Our innate sense of beauty for people is attuned to both universal and local features that indicate health, and in one locale features that appear healthy might appear unhealthy in others—like white skin, for example. And our preferences for certain features of nature come from our ancestor’s preference for livable environments. That’s the best hypothesis going, anyway.
Modernism and postmodernism also got it partially right on art. These movements opened people up to new possibilities in human creativity. As Steven Pinker writes, these art movements at their heights “offered invigorating intellectual workouts… and countered a sentimental romanticism that saw art as a spontaneous overflow of the artist’s personality and emotion” (The Blank Slate). At their heights, they introduced new ideas and the possibility for new ideas beyond the prevailing orthodoxies. But these movements failed in other respects.
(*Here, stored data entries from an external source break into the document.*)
Lemma authority_ok phys image :
  (0 <= phys)%Z → (phys + 64 * 4096 <= 2 ^ 44)%Z → (0 <= HHDM_OFFSET <= 2 ^ 64 - 2 ^ 44)%Z →
  byte_list image → (blen image < 2 ^ 64)%Z →
  ∃ cs, authority (Some phys) = Ok cs ∧ cpu_time cs = 1000%Z ∧
    (∃ u, occupied cs L_UNTYPED u ∧ cap_type (cap u) = Untyped ∧ objref (cap u) = (phys / 4096)%Z ∧ size (cap u) = 64%Z) ∧
    (∃ e, occupied cs L_ENDPOINT e ∧ cap_type (cap e) = Endpoint ∧
       bf_contains (rights (cap e)) GRANT = true) ∧
    load_pre image (mkLState cs (cspace_new PROCESS_SLOTS) L_SCRATCH [] 0 []).
Proof.
  intros H0 Hm Hh Hb Hl. set (base := (phys / 4096)%Z).
  assert (0 <= base)%Z by (apply Z.div_pos; lia).
  assert (base + 64 <= 2 ^ 32)%Z.
  { unfold base. pose proof (Z.mul_div_le phys 4096). lia. }
  assert (phys_to_pfn phys = base) as Hpfn.
  { unfold phys_to_pfn, PAGE_SHIFT. rewrite Z.shiftr_div_pow2 by lia. change (2 ^ 12)%Z with 4096%Z.
    apply wrap_small. unfold in_u. lia. }
  set (c1 := (run_install (IUntyped base 64) (cspace_new LOADER_SLOTS)).2).
  set (c2 := (run_install (ISched L_SCHED 1000 1000) c1).2).
  assert (reachable c1) as R1.
  { eapply (R_install (cspace_new LOADER_SLOTS) (IUntyped base 64)); [apply R_new|..|apply surjective_pairing].
    - simpl. unfold in_u. lia.
    - exists Cte_EMPTY. done.
    - vm_compute. split; congruence. }
  assert (reachable c2) as R2.
  { eapply (R_install c1 (ISched L_SCHED 1000 1000)); [exact R1|..|apply surjective_pairing].
    - simpl. unfold in_u. lia.
    - exists Cte_EMPTY. done.
    - vm_compute. split; congruence. }
  pose proof (reachable_inv _ R2) as [W2 _].
  set (u := mkCte (mkRawCap Untyped RETYPE base 64 0 0 0) None).
  assert (slots c2 !! L_UNTYPED = Some u) as Hu by (vm_compute; reflexivity).
  assert (slots c2 !! L_ENDPOINT = Some Cte_EMPTY) as Hep by (vm_compute; reflexivity).
  assert (length (slots c2) = 32) as Hlen by (vm_compute; reflexivity).
  destruct (retype_complete c2 L_UNTYPED Endpoint 1 1 L_ENDPOINT u) as [cs Hcs];
    [done|unfold in_u; lia|unfold in_u; lia|exact Hu|done|by apply bf_contains_spec|done|lia|lia
    |simpl; lia|rewrite Hlen; lia|rewrite Hlen; unfold L_ENDPOINT; lia|..].
  { intros i Hi. replace i with 0 by lia. exists Cte_EMPTY. split; [exact Hep|done]. }
  assert (authority (Some phys) = Ok cs) as Ha.
  { unfold authority. rewrite Hpfn.
    change ((set_root_untyped base 64;; set_root_sched L_SCHED 1000 1000;;
      retype L_UNTYPED Endpoint 1 1 L_ENDPOINT) (cspace_new LOADER_SLOTS))
      with (retype L_UNTYPED Endpoint 1 1 L_ENDPOINT c2). by rewrite Hcs. }
  pose proof (retype_spec c2 L_UNTYPED Endpoint 1 1 L_ENDPOINT W2) as S. rewrite Hcs in S.
  destruct S as [W [u' R]]; [by vm_compute..|].
  assert (u' = u) as -> by (destruct (rt_untyped _ _ _ _ _ _ _ _ R) as [E _]; by injection E).
  pose proof (rt_slots _ _ _ _ _ _ _ _ R) as Hs. exists cs. split; [done|]. split_and!.
  - rewrite (retype_time _ _ _ _ _ _ _ _ R). done.
  - eexists. split; [split; [rewrite Hs; reflexivity|done]|done].
  - eexists. split; [split; [rewrite Hs; reflexivity|done]|]. split; [done|].
    simpl. apply bf_contains_spec. rewrite !bf_union_spec. done.
  - split; simpl; try done.
    + apply (R_op c2 (ORetype L_UNTYPED Endpoint 1 1 L_ENDPOINT) (Ok ())); try done; vm_compute; split; congruence.
    + apply R_new.
    + rewrite (rt_next _ _ _ _ _ _ _ _ R). by vm_compute.
    + intros e He Hte. rewrite Hs in He. simpl in He. injection He as <-. simpl. lia.
Qed.

(** The authority the kernel builds from a block of 64 frames is ready for
    loading: [authority] does not halt, its space is reachable, holds an
    [Untyped], a [Sched] of 1000 ticks and an [Endpoint], and satisfies what
    [load] needs, with any image and a new process. *)
Theorem authority_ready phys image :
  (0 <= phys)%Z → (phys + 64 * 4096 <= 2 ^ 44)%Z → (0 <= HHDM_OFFSET <= 2 ^ 64 - 2 ^ 44)%Z →
  byte_list image → (blen image < 2 ^ 64)%Z →
  ∃ cs, authority (Some phys) = Ok cs ∧ cpu_time cs = 1000%Z ∧
    (∃ u, occupied cs L_UNTYPED u ∧ cap_type (cap u) = Untyped ∧ objref (cap u) = (phys / 4096)%Z ∧ size (cap u) = 64%Z) ∧
    (∃ e, occupied cs L_ENDPOINT e ∧ cap_type (cap e) = Endpoint ∧
       bf_contains (rights (cap e)) GRANT = true) ∧
    load_pre image (mkLState cs (cspace_new PROCESS_SLOTS) L_SCRATCH [] 0 []).
Proof. apply authority_ok. Qed.
End theorems.

(** ** Witnesses: a two-segment image with a manifest of three entries *)
Definition hhdm : Z := 18446603336221196288.
Definition ld_segs : list SegmentSpec :=
  [mkSegSpec 1073741824 4096 5 [144; 235; 254]%Z; mkSegSpec 1073745920 8192 3 [1; 2]%Z].
Definition ld_man : list ManifestSpec :=
  [mkManifest 1 0 528 100 1000; mkManifest 2 1 64 7 0; mkManifest 3 2 1 1 0].
Definition ld_enc := encode 1 1073741825 ld_segs ld_man (replicate 300 0%Z).
Definition ld_image : bytes := match ld_enc with (Ok n, out) => take n out | _ => [] end.
Definition ld_cs : CSpace := match authority (Some 1048576%Z) with Ok cs => cs | _ => cspace_new 0 end.
Definition ld_state : LState := mkLState ld_cs (cspace_new PROCESS_SLOTS) L_SCRATCH [] 0 [].

Lemma ld_pre : load_pre hhdm ld_image ld_state.
Proof.
  destruct (authority_ok hhdm 1048576 ld_image) as (cs & Ha & _ & _ & _ & H).
  - lia.
  - lia.
  - unfold hhdm. lia.
  - apply byte_list_check. vm_compute. reflexivity.
  - vm_compute. reflexivity.
  - unfold ld_state, ld_cs. rewrite Ha. exact H.
Qed.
Pinker writes that philosophies of these movements failed to “acknowledge the ways in which [art] was appealing to human pleasure. As its denial of beauty became an orthodoxy, and as its aesthetic successes were appropriated into commercial culture,” there was “nowhere for artists to go.” And perhaps it was no surprise that art became industrialized—so much so that if the 18th century erred on the side of speaking so happily of the marriage between art and beauty, the 20th century critics erred on the side of hooking art up with a newer, trendier partner: fashion.
What of art today? Art today exploits some of those innate features of beauty, but the other creative and evaluative aspects of art might be attempts to preserve chaos. Art is really in bed with fashion nowadays. Of course, it’s possible to critically engage with and about art, but the only art that survives being of the moment is the art that we have, as a species, preserved—it’s the stuff that survives critical appraisal. And it either represents the heights of human accomplishment or serves as signposts in the history of human creativity. Or we reappraise it and judge that we no longer care about it. Some artworks and artists don’t survive critical appraisal or interest.
To take a relatively recent example, I ran across this overtly mean article called the “Top 10 [Hip-Hop] Artists Nobody Cares About Anymore.” I’m not familiar with some of the names on the list, but the list included 50 Cent and Ludacris, two once much-loved hip-hop artists who are no longer talked about. No matter what, as much as we may fool ourselves, as much as art and culture critics attest that art knows no boundaries, the art that is going to get preserved is the art that optimally exploits or reacts to formal properties. It need not be merely beautiful, but if it doesn’t serve as a testament to human accomplishment or human history, it’s not going to occupy any space for us.